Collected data
=== Begin Enclosure ===
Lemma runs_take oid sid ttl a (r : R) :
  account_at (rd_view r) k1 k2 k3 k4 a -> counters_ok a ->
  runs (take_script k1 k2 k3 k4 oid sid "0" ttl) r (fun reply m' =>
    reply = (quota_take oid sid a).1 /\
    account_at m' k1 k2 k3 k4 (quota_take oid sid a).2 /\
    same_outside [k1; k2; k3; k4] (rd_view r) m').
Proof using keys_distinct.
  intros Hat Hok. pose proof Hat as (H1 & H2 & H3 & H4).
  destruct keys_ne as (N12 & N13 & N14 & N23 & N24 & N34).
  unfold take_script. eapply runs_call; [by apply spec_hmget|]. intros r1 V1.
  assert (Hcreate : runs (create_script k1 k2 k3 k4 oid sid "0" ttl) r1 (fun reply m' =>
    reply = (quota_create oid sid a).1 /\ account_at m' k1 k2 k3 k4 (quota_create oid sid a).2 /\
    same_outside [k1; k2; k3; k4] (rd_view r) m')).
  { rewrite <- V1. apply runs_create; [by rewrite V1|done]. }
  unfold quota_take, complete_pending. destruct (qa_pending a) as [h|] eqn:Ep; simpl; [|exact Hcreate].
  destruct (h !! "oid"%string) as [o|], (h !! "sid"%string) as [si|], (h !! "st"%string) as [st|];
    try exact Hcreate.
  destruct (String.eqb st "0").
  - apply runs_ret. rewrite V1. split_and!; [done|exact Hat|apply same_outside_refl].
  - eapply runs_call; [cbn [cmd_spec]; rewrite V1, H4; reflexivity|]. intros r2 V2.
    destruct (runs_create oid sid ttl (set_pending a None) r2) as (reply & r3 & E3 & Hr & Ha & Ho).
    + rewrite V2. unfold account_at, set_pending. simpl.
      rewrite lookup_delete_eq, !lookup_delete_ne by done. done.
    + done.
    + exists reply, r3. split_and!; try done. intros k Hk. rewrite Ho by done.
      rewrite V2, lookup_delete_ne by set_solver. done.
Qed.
=== End Enclosure ===
Work order
Where a line of the entries contains the word "unfold", copy that line.

Exercise output
  unfold take_script. eapply runs_call; [by apply spec_hmget|]. intros r1 V1.
  unfold quota_take, complete_pending. destruct (qa_pending a) as [h|] eqn:Ep; simpl; [|exact Hcreate].
    + rewrite V2. unfold account_at, set_pending. simpl.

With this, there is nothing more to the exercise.